ECLI:NL:GHAMS:2025:1469

Gerechtshof Amsterdam

Datum uitspraak
3 juni 2025
Publicatiedatum
5 juni 2025
Zaaknummer
23-002408-22
Instantie
Gerechtshof Amsterdam
Type
Uitspraak
Rechtsgebied
Strafrecht
Procedures
  • Hoger beroep
Vindplaatsen
  • Rechtspraak.nl
AI samenvatting door LexboostAutomatisch gegenereerd

Hoger beroep tegen veroordeling poging tot diefstal van diesel uit vrachtwagen met recidive

In deze zaak heeft het gerechtshof Amsterdam op 3 juni 2025 uitspraak gedaan in hoger beroep tegen een vonnis van de politierechter in de rechtbank Noord-Holland. De verdachte, geboren in 1973 en zonder vaste woon- of verblijfplaats in Nederland, was eerder veroordeeld voor brandstofdiefstal en heeft opnieuw geprobeerd diesel uit een vrachtwagen te stelen.
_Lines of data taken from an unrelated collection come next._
(** ** analyzeRestaurants *)

(** X8.  [analyzeRestaurants]: [unique_restaurants] is the number of
    distinct restaurant names; [top_restaurants_by_orders] has min(10,
    that number) entries with distinct keys, each a restaurant of the
    orders with its number of orders; and no restaurant left out has
    more orders than a restaurant kept. *)
Theorem analyzeRestaurants_top_counts (orders : list Order) :
  let names := map restaurant_name orders in
  let occ := count_occ string_dec names in
  let r := analyzeRestaurants orders in
  unique_restaurants r = JS.ofNat (List.length (nodup string_dec names)) /\
  List.length (top_restaurants_by_orders r)
  = Nat.min 10 (List.length (nodup string_dec names)) /\
  NoDup (map fst (top_restaurants_by_orders r)) /\
  (forall k v, In (k, v) (top_restaurants_by_orders r) ->
               In k names /\ v = JS.ofNat (occ k)) /\
  (forall k k', In k (keys (top_restaurants_by_orders r)) ->
                In k' names ->
                ~ In k' (keys (top_restaurants_by_orders r)) ->
                (occ k' <= occ k)%nat).
Proof.
  intros names occ r.
  pose proof (countBy_counts_of restaurant_name orders) as Hc.
  fold names in Hc.
  set (counts := Lodash.countBy restaurant_name orders) in *.
  pose proof (getTopN_facts counts 10 (proj1 Hc)) as Ht.
  cbv zeta in Ht. destruct Ht as [Hlen [Hnd [Hsub [Hmax _]]]].
  assert (Hr : top_restaurants_by_orders r
               = mapValues JS.ofNat (getTopN counts 10)).
  { unfold r, analyzeRestaurants. fold counts.
    destruct (JS.gt _ _); [reflexivity|]. destruct (JS.gt _ _); reflexivity. }
  assert (Hu : unique_restaurants r = JS.ofNat (List.length (keys counts))).
  { unfold r, analyzeRestaurants. fold counts.
    destruct (JS.gt _ _); [reflexivity|]. destruct (JS.gt _ _); reflexivity. }
  rewrite Hr, Hu. clear Hr Hu.
  split; [|split; [|split; [|split]]].
  - rewrite keys_length, (counts_of_length names counts Hc). reflexivity.
  - unfold mapValues. rewrite length_map, Hlen.
    rewrite (counts_of_length names counts Hc). reflexivity.
  - unfold mapValues. rewrite map_map. simpl. exact Hnd.
  - intros k v Hin. apply In_mapValues in Hin. destruct Hin as [c [Hin ->]].
    apply Hsub in Hin. apply (proj2 Hc) in Hin. destruct Hin as [-> Hpos].
    split; [|reflexivity]. apply (count_occ_In string_dec). exact Hpos.
  - intros k k' Hk Hk' Hnot. rewrite keys_mapValues in Hk, Hnot.
    rewrite keys_In in Hk, Hnot. apply In_fst in Hk. destruct Hk as [v Hv].
    assert (Hin' : In (k', occ k') counts).
    { apply (proj2 Hc). split; [reflexivity|].
      apply (count_occ_In string_dec). exact Hk'. }
    assert (Hv' := Hsub _ _ Hv). apply (proj2 Hc) in Hv'.
    destruct Hv' as [-> _].
    apply (Hmax k _ k' (occ k') Hv Hin').
    intro H. apply Hnot. apply In_fst. exists (occ k'). exact H.
Qed.

(** X9.  [analyzeRestaurants] on a non-empty list: when no restaurant
    name is an array-index string (the decimal form of an integer),
    [top_restaurant] is a restaurant with the greatest number of orders,
    [top_restaurant_percentage] is its share of the orders times 100,
    and the level is Super Loyal above 30, Loyal above 15 and Explorer
    otherwise. The condition is needed: keys that are array indices are
    enumerated first, so with the restaurants KFC, KFC and 7 the top
    restaurant is 7. *)
Theorem analyzeRestaurants_favourite (orders : list Order) :
  let names := map restaurant_name orders in
  let occ := count_occ string_dec names in
  let la := loyalty_analysis (analyzeRestaurants orders) in
  (orders <> [] ->
   (forall k, In k names -> Str.arrayIndex k = None) ->
   In (top_restaurant la) names /\
   (forall k, (occ k <= occ (top_restaurant la))%nat) /\
   exists pct,
     top_restaurant_percentage la = JS.Fin pct /\
     pct * inject_Z (Z.of_nat (List.length orders))
     == inject_Z (Z.of_nat (occ (top_restaurant la))) * 100 /\
     (level la = "Super Loyal" <-> 30 < pct) /\
     (level la = "Loyal" <-> 15 < pct /\ pct <= 30) /\
     (level la = "Explorer" <-> pct <= 15)) /\
  top_restaurant (loyalty_analysis
                    (analyzeRestaurants (visits ["KFC"; "KFC"; "7"]))) = "7".
Proof.
  intros names occ la. split; [|vm_compute; reflexivity].
  intros Hne Hidx.
  pose proof (countBy_counts_of restaurant_name orders) as Hc.
  fold names in Hc.
  set (counts := Lodash.countBy restaurant_name orders) in *.
  assert (Hkeys : forall k, In k (map fst counts) <-> In k names)
    by (intro k; apply counts_of_keys; exact Hc).
  assert (He : entries counts = counts).
  { apply entries_names. intros k Hk. apply Hidx. apply Hkeys. exact Hk. }
  pose proof (getTopN_firstn counts 10 (proj1 Hc)) as Htop. rewrite He in Htop.
  pose proof (sorted_byCountDesc counts) as Hs.
  pose proof (sort_perm byCountDesc counts) as Hp.
  set (sorted := Arr.sort byCountDesc counts) in *.
  assert (Hke : keys (getTopN counts 10) = map fst (getTopN counts 10)).
  { unfold keys. rewrite entries_names; [reflexivity|].
    intros k Hk. apply Hidx. apply Hkeys. rewrite Htop in Hk.
    rewrite <- firstn_map in Hk.
    apply (Permutation_in k (Permutation_sym (Permutation_map fst Hp))).
    rewrite <- (firstn_skipn 10 (map fst sorted)). apply in_or_app. left.
    exact Hk. }
  destruct sorted as [|[fav c] rest] eqn:Es.
  { exfalso. apply Permutation_sym, Permutation_nil in Hp.
    destruct orders as [|o os]; [congruence|].
    assert (Ho : In (restaurant_name o) (map fst counts))
      by (apply Hkeys; left; reflexivity).
    rewrite Hp in Ho. exact Ho. }
  assert (Hin : In (fav, c) counts).
  { apply (Permutation_in _ (Permutation_sym Hp)). left. reflexivity. }
  apply (proj2 Hc) in Hin. destruct Hin as [Hcv Hpos].
  assert (Hfav : In fav names) by (apply (count_occ_In string_dec); lia).
  assert (Hmax : forall k, (occ k <= occ fav)%nat).
  { intro k. destruct (in_dec string_dec k names) as [Hk|Hk].
    - assert (Hk' : In (k, occ k) counts).
      { apply (proj2 Hc). split; [reflexivity|].
        apply (count_occ_In string_dec). exact Hk. }
      apply (Permutation_in _ Hp) in Hk'. destruct Hk' as [Hk'|Hk'].
      + injection Hk' as -> _. lia.
      + inversion Hs as [|? ? _ Hall]; subst.
        rewrite Forall_forall in Hall. specialize (Hall _ Hk'). simpl in Hall.
        fold (occ fav) in Hall. exact Hall.
    - apply (count_occ_not_In string_dec) in Hk. unfold occ. rewrite Hk. lia. }
  assert (Hn : List.length orders <> O)
    by (destruct orders; [congruence|discriminate]).
  assert (Hle : (occ fav <= List.length orders)%nat).
  { unfold occ, names. rewrite <- (length_map restaurant_name orders).
    apply count_occ_bound. }
  destruct (percentage_bounds (occ fav) (List.length orders) Hle Hn)
    as [pct [Hpct [H0 [H100 Heq]]]].
  assert (Hname : hd "" (keys (getTopN counts 10)) = fav)
    by (rewrite Hke, Htop; reflexivity).
  assert (Hcount : get fav (getTopN counts 10) = Some (occ fav)).
  { rewrite Htop. simpl. rewrite String.eqb_refl. rewrite Hcv. reflexivity. }
  unfold la, analyzeRestaurants. fold counts.
  rewrite Hname, Hcount, Hpct.
  destruct (JS.gt (JS.Fin pct) (JS.Fin 30)) eqn:G30;
    [|destruct (JS.gt (JS.Fin pct) (JS.Fin 15)) eqn:G15];
    cbn [loyalty_analysis top_restaurant top_restaurant_percentage level];
    (split; [exact Hfav|split; [exact Hmax|]]);
    exists pct; (split; [reflexivity|split; [exact Heq|]]).
  - apply gt_Fin in G30. repeat split; try discriminate; try tauto.
    + intros [_ H]. exfalso. apply (Qlt_not_le _ _ G30 H).
    + intro H. exfalso. apply (Qlt_not_le 30 pct G30).
      apply (Qle_trans _ 15); [exact H|discriminate].
  - apply gt_Fin_false in G30. apply gt_Fin in G15.
    repeat split; try discriminate; try tauto.
    + intro H. exfalso. apply (Qlt_not_le _ _ H G30).
    + intro H. exfalso. apply (Qlt_not_le _ _ G15 H).
  - apply gt_Fin_false in G30. apply gt_Fin_false in G15.
    repeat split; try discriminate; try tauto.
    + intro H. exfalso. apply (Qlt_not_le _ _ H G30).
    + intros [H _]. exfalso. apply (Qlt_not_le _ _ H G15).
Qed.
Dit gebeurde op 29 maart 2022 te Beverwijk, waar hij samen met anderen een poging deed om diesel weg te nemen die toebehoorde aan een bedrijf. De verdachte heeft gebruik gemaakt van een slang en een dieselpomp om de brandstof over te hevelen, maar werd betrapt door een werknemer van het bedrijf, waardoor het bij een poging is gebleven. Het hof heeft vastgesteld dat de verdachte recidivist is, met eerdere veroordelingen voor soortgelijke feiten. De politierechter had de verdachte veroordeeld tot een gevangenisstraf van 2 weken, maar het hof heeft deze straf verhoogd naar 4 weken, rekening houdend met de ernst van het feit en de omstandigheden waaronder het is gepleegd. Het hof heeft ook geconstateerd dat de redelijke termijn in hoger beroep is overschreden, maar verbindt hieraan geen gevolgen. De op te leggen straf is gebaseerd op de artikelen 45, 63 en 311 van het Wetboek van Strafrecht.

Uitspraak

afdeling strafrecht
parketnummer: 23-002408-22
datum uitspraak: 3 juni 2025
VERSTEK
Verkort arrest van het gerechtshof Amsterdam gewezen op het hoger beroep, ingesteld tegen het vonnis van de politierechter in de rechtbank Noord-Holland van 26 augustus 2022 in de strafzaak onder parketnummer 15-080575-22 tegen
[verdachte],
geboren te [geboorteplaats] ( [geboorteland] ) op [geboortedag] 1973,
zonder vaste woon- of verblijfplaats in Nederland.

Onderzoek van de zaak

Dit arrest is gewezen naar aanleiding van het onderzoek ter terechtzitting in hoger beroep van 20 mei 2025.
De verdachte heeft hoger beroep ingesteld tegen voormeld vonnis.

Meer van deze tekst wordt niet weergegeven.